Early functional and MR based biomarkers for natural history of ALS disease progression
Amyotrophic lateral sclerosis (ALS) is the most common (incidence: 6/100k annually) adult onset progressive neurodegenerative disease that leads to muscle weakness, paralysis and death due to decreased capacity to breath. The loss of muscle function occurs due to ALS associated progressive degenerative changes in the brainstem and spinal cord motor neurons that control these muscles. Although ~15% of ALS disease has a familial onset, no medical guidelines exist for early diagnosis and timely intervention for siblings at risk with identical genetic risk factors such as presence of C9orf72 and SOD1 mutant genes. Currently, most of these individuals wait without medical intervention until ~1 year after the onset of their first clinical symptoms, at which point the therapeutic window to effectively intervene with novel gene therapy approaches is lost. Dr. Nair is working in collaboration with Jefferson Weinberg ALS Center, and Jefferson Magnetic Resonance Imaging Center (JMRIC) to develop a natural history of disease progression using MRI for asymptomatic phase of ALS. In this research project the MRI based changes in the spinal cord and muscles is correlated with changes in the muscle function to detect earliest signs of ALS disease progression in asymptomatic genetically linked siblings of patients with familial ALS. These novel early biomarkers of ALS disease has the potential to shift the current clinical practice paradigm from a palliative and supportive care of ALS to a proactive medical care by effectively timing disease ameliorating therapies to rescue sick motor neurons in risk siblings of patients with familial onset of ALS disease.

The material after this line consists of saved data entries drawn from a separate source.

(** The fields of a [DOMElement].  [_initialized], [_inDraw] and
    [_requestRenderSize] are not set by the constructor; unset they read as
    [undefined], which is [false] wherever the source tests them. *)
Record DOMElement := mkDOMElement {
  _node : option Node.t;
  _id : JSval;
  _requestingUpdate : bool;
  _renderSized : bool;
  _requestingRenderSize : bool;
  _requestRenderSize : bool;
  _initialized : bool;
  _inDraw : bool;
  _changeQueue : list JSval;
  _callbackStore : CallbackStore.t;
  value : Spec.t;
  _UIEvents : list string
}.

Definition with_node (n : option Node.t) (e : DOMElement) : DOMElement :=
  mkDOMElement n (_id e) (_requestingUpdate e) (_renderSized e)
    (_requestingRenderSize e) (_requestRenderSize e) (_initialized e)
    (_inDraw e) (_changeQueue e) (_callbackStore e) (value e) (_UIEvents e).

Definition with_id (i : JSval) (e : DOMElement) : DOMElement :=
  mkDOMElement (_node e) i (_requestingUpdate e) (_renderSized e)
    (_requestingRenderSize e) (_requestRenderSize e) (_initialized e)
    (_inDraw e) (_changeQueue e) (_callbackStore e) (value e) (_UIEvents e).

Definition with_requestingUpdate (b : bool) (e : DOMElement) : DOMElement :=
  mkDOMElement (_node e) (_id e) b (_renderSized e)
    (_requestingRenderSize e) (_requestRenderSize e) (_initialized e)
    (_inDraw e) (_changeQueue e) (_callbackStore e) (value e) (_UIEvents e).

Definition with_requestingRenderSize (b : bool) (e : DOMElement) : DOMElement :=
  mkDOMElement (_node e) (_id e) (_requestingUpdate e) (_renderSized e)
    b (_requestRenderSize e) (_initialized e)
    (_inDraw e) (_changeQueue e) (_callbackStore e) (value e) (_UIEvents e).

Definition with_requestRenderSize (b : bool) (e : DOMElement) : DOMElement :=
  mkDOMElement (_node e) (_id e) (_requestingUpdate e) (_renderSized e)
    (_requestingRenderSize e) b (_initialized e)
    (_inDraw e) (_changeQueue e) (_callbackStore e) (value e) (_UIEvents e).

Definition with_initialized (b : bool) (e : DOMElement) : DOMElement :=
  mkDOMElement (_node e) (_id e) (_requestingUpdate e) (_renderSized e)
    (_requestingRenderSize e) (_requestRenderSize e) b
    (_inDraw e) (_changeQueue e) (_callbackStore e) (value e) (_UIEvents e).

Definition with_inDraw (b : bool) (e : DOMElement) : DOMElement :=
  mkDOMElement (_node e) (_id e) (_requestingUpdate e) (_renderSized e)
    (_requestingRenderSize e) (_requestRenderSize e) (_initialized e)
    b (_changeQueue e) (_callbackStore e) (value e) (_UIEvents e).

Definition with_changeQueue (q : list JSval) (e : DOMElement) : DOMElement :=
  mkDOMElement (_node e) (_id e) (_requestingUpdate e) (_renderSized e)
    (_requestingRenderSize e) (_requestRenderSize e) (_initialized e)
    (_inDraw e) q (_callbackStore e) (value e) (_UIEvents e).

Definition with_callbackStore (c : CallbackStore.t) (e : DOMElement) : DOMElement :=
  mkDOMElement (_node e) (_id e) (_requestingUpdate e) (_renderSized e)
    (_requestingRenderSize e) (_requestRenderSize e) (_initialized e)
    (_inDraw e) (_changeQueue e) c (value e) (_UIEvents e).

Definition with_value (v : Spec.t) (e : DOMElement) : DOMElement :=
  mkDOMElement (_node e) (_id e) (_requestingUpdate e) (_renderSized e)
    (_requestingRenderSize e) (_requestRenderSize e) (_initialized e)
    (_inDraw e) (_changeQueue e) (_callbackStore e) v (_UIEvents e).

Definition with_UIEvents (u : list string) (e : DOMElement) : DOMElement :=
  mkDOMElement (_node e) (_id e) (_requestingUpdate e) (_renderSized e)
    (_requestingRenderSize e) (_requestRenderSize e) (_initialized e)
    (_inDraw e) (_changeQueue e) (_callbackStore e) (value e) u.

(** [this._changeQueue.push(c1, ..., cn)] *)
Definition push (cs : list JSval) (e : DOMElement) : DOMElement :=
  with_changeQueue (_changeQueue e ++ cs) e.

(** *** Construction *)

(** The [options] of the constructor; [None] is an absent option.  The
    maps are plain objects, each given as its own properties in the order
    of enumeration. *)
Record Options := mkOptions {
  o_tagName : option string;
  o_classes : option (Obj bool);
  o_attributes : option (Obj JSval);
  o_properties : option (Obj JSval);
  o_content : option string;
  o_cutout : option bool;
  o_allowDefault : option (Obj bool);
  o_preventDefault : option (Obj bool);
  o_id : option string
}.

Definition no_options : Options :=
  mkOptions None None None None None None None None None.

Definition upper (c : ascii) : ascii :=
  let n := nat_of_ascii c in
  if ((97 <=? n) && (n <=? 122))%nat then ascii_of_nat (n - 32) else c.

(** [s.toUpperCase()] on a tag name.  It maps the letters a to z; the
    code's [toUpperCase] also maps letters outside ASCII, which element
    names do not contain. *)
Fixpoint toUpperCase (s : string) : string :=
  match s with
  | EmptyString => EmptyString
  | String c s' => String (upper c) (toUpperCase s')
  end.

Definition or_else {A : Type} (o : option A) (d : A) : A :=
  match o with Some a => a | None => d end.

(** [new DOMElement.Spec(options)].  (The code keeps the three maps of the
    options by reference and writes the marker class and the id into
    them; the element is taken to be their only user.) *)
Definition Spec_new (options : Options) : Spec.t :=
  let tagName :=
    match o_tagName options with
    | Some t => if (t =? "")%string then "DIV" else toUpperCase t
    | None => "DIV"
    end in
  let classes := or_else (o_classes options) [] in
  let attributes := or_else (o_attributes options) [] in
  let classes := set "famous-dom-element" true classes in
  let attributes :=
    match o_id options with
    | Some i => if (i =? "")%string then attributes
                else set "id" (Str i) attributes
    | None => attributes
    end in
  Spec.mk tagName (0, 0) classes attributes
    (or_else (o_properties options) [])
    (or_else (o_content options) "")
    (or_else (o_cutout options) true)
    (or_else (o_allowDefault options) [])
    (or_else (o_preventDefault options) []).

(** [new DOMElement(undefined, options)]: an element that no node owns
    yet.  (With a node the constructor hands the element to
    [node.addComponent], which is the node's business.) *)
Definition DOMElement_new (options : Options) : DOMElement :=
  mkDOMElement None Null false false false false false false []
    CallbackStore.empty (Spec_new options) [].

(** *** Scheduling *)

(** [_requestUpdate]: ask the node for an update, unless one has been
    asked for already or there is no node. *)
Definition _requestUpdate (e : DOMElement) : DOMElement :=
  match negb (_requestingUpdate e), _node e with
  | true, Some node =>
      with_requestingUpdate true
        (with_node (Some (Node.requestUpdate (_id e) node)) e)
  | _, _ => e
  end.

(** [while (len--) node.sendDrawCommand(queue.shift())]; shifting an empty
    array yields [undefined]. *)
Fixpoint flush (len : nat) (queue : list JSval) (node : Node.t)
  : list JSval * Node.t :=
  match len with
  | O => (queue, node)
  | S len' =>
      match queue with
      | [] => flush len' [] (Node.sendDrawCommand Undefined node)
      | c :: queue' => flush len' queue' (Node.sendDrawCommand c node)
      end
  end.

(** [onUpdate]: [node.getLocation()] is evaluated before [node] is tested,
    so without a node the method throws. *)
Definition onUpdate (e : DOMElement) : Result DOMElement :=
  match _node e with
  | None => TypeError
  | Some node =>
      let queue := _changeQueue e in
      let len := List.length queue in
      let location := Str (Node.location node) in
      let e :=
        if negb (len =? 0)%nat then
          let node := Node.sendDrawCommand (Opcode Commands.WITH) node in
          let node := Node.sendDrawCommand location node in
          let '(queue, node) := flush len queue node in
          let e := with_changeQueue queue e in
          if _requestRenderSize e then
            let node :=
              Node.sendDrawCommand (Opcode Commands.DOM_RENDER_SIZE) node in
            let node := Node.sendDrawCommand location node in
            with_requestRenderSize false (with_node (Some node) e)
          else with_node (Some node) e
        else e in
      Ok (with_requestingUpdate false e)
  end.

(** *** Mutators *)

Definition setCutoutState (usesCutout : bool) (e : DOMElement) : DOMElement :=
  if negb (Bool.eqb (Spec.cutout (value e)) usesCutout) || _inDraw e then
    let e := with_value (Spec.with_cutout usesCutout (value e)) e in
    let e :=
      if _initialized e
      then push [Opcode Commands.GL_CUTOUT_STATE; Bool usesCutout] e
      else e in
    if _requestingUpdate e then _requestUpdate e else e
  else e.

Definition addClass (value_ : string) (e : DOMElement) : DOMElement :=
  if negb (flag value_ (Spec.classes (value e))) || _inDraw e then
    let e :=
      with_value
        (Spec.with_classes (set value_ true (Spec.classes (value e))) (value e))
        e in
    let e :=
      if _initialized e
      then push [Opcode Commands.ADD_CLASS; Str value_] e
      else e in
    if negb (_requestingUpdate e) then _requestUpdate e else e
  else e.

Definition removeClass (value_ : string) (e : DOMElement) : DOMElement :=
  if flag value_ (Spec.classes (value e)) || _inDraw e then
    let e :=
      with_value
        (Spec.with_classes (set value_ true (Spec.classes (value e))) (value e))
        e in
    let e :=
      if _initialized e
      then push [Opcode Commands.REMOVE_CLASS; Str value_] e
      else e in
    if negb (_requestingUpdate e) then _requestUpdate e else e
  else e.

Definition getClasses (e : DOMElement) : list string :=
  keys (Spec.classes (value e)).

Definition hasClass (value_ : string) (e : DOMElement) : bool :=
  flag value_ (Spec.classes (value e)).

Definition setAttribute (name : string) (v : JSval) (e : DOMElement)
  : DOMElement :=
  if strict_neq (lookup name (Spec.attributes (value e))) v || _inDraw e then
    let e :=
      with_value
        (Spec.with_attributes (set name v (Spec.attributes (value e))) (value e))
        e in
    let e :=
      if _initialized e
      then push [Opcode Commands.CHANGE_ATTRIBUTE; Str name; v] e
      else e in
    if negb (_requestingUpdate e) then _requestUpdate e else e
  else e.

Definition getAttribute (name : string) (e : DOMElement) : JSval :=
  lookup name (Spec.attributes (value e)).

Definition setId (id : JSval) (e : DOMElement) : DOMElement :=
  setAttribute "id" id e.

Definition getId (e : DOMElement) : JSval :=
  lookup "id" (Spec.attributes (value e)).

Definition setProperty (name : string) (v : JSval) (e : DOMElement)
  : DOMElement :=
  if strict_neq (lookup name (Spec.properties (value e))) v || _inDraw e then
    let e :=
      with_value
        (Spec.with_properties (set name v (Spec.properties (value e))) (value e))
        e in
    let e :=
      if _initialized e
      then push [Opcode Commands.CHANGE_PROPERTY; Str name; v] e
      else e in
    let e := if _renderSized e then with_requestingRenderSize true e else e in
    if negb (_requestingUpdate e) then _requestUpdate e else e
  else e.

Definition getProperty (name : string) (e : DOMElement) : JSval :=
  lookup name (Spec.properties (value e)).

Definition setContent (content : string) (e : DOMElement) : DOMElement :=
  if negb (Spec.content (value e) =? content)%string || _inDraw e then
    let e := with_value (Spec.with_content content (value e)) e in
    let e :=
      if _initialized e
      then push [Opcode Commands.CHANGE_CONTENT; Str content] e
      else e in
    let e := if _renderSized e then with_requestingRenderSize true e else e in
    if negb (_requestingUpdate e) then _requestUpdate e else e
  else e.

Definition getContent (e : DOMElement) : string := Spec.content (value e).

Genetic Biomarkers of Intermittent Hypoxia-Induced Respiratory Motor Plasticity in Chronic Spinal Cord Injury
Cervical spinal cord injury is associated with damage to the respiratory neural pathways resulting in decreased capacity to breath and increased risk of life threatening respiratory illness. In this Department of Defense funded clinical trial the goal is to optimize acute intermittent hypoxia (AIH), a non-invasive treatment that involves short bouts (1 min) of breathing low oxygen by 1) combining hypoxia with hypercapnia (5% inspired CO2) during each episode (AIHH) to augment respiratory motor plasticity; 2) combining AIHH with an established form of task specific training (respiratory strength training); and, 3) identify genetic biomarkers distinguishing those most/least likely to benefit from AIH-based treatments. Dr. Nair is serving as a collaborator on this grant based at University of Florida.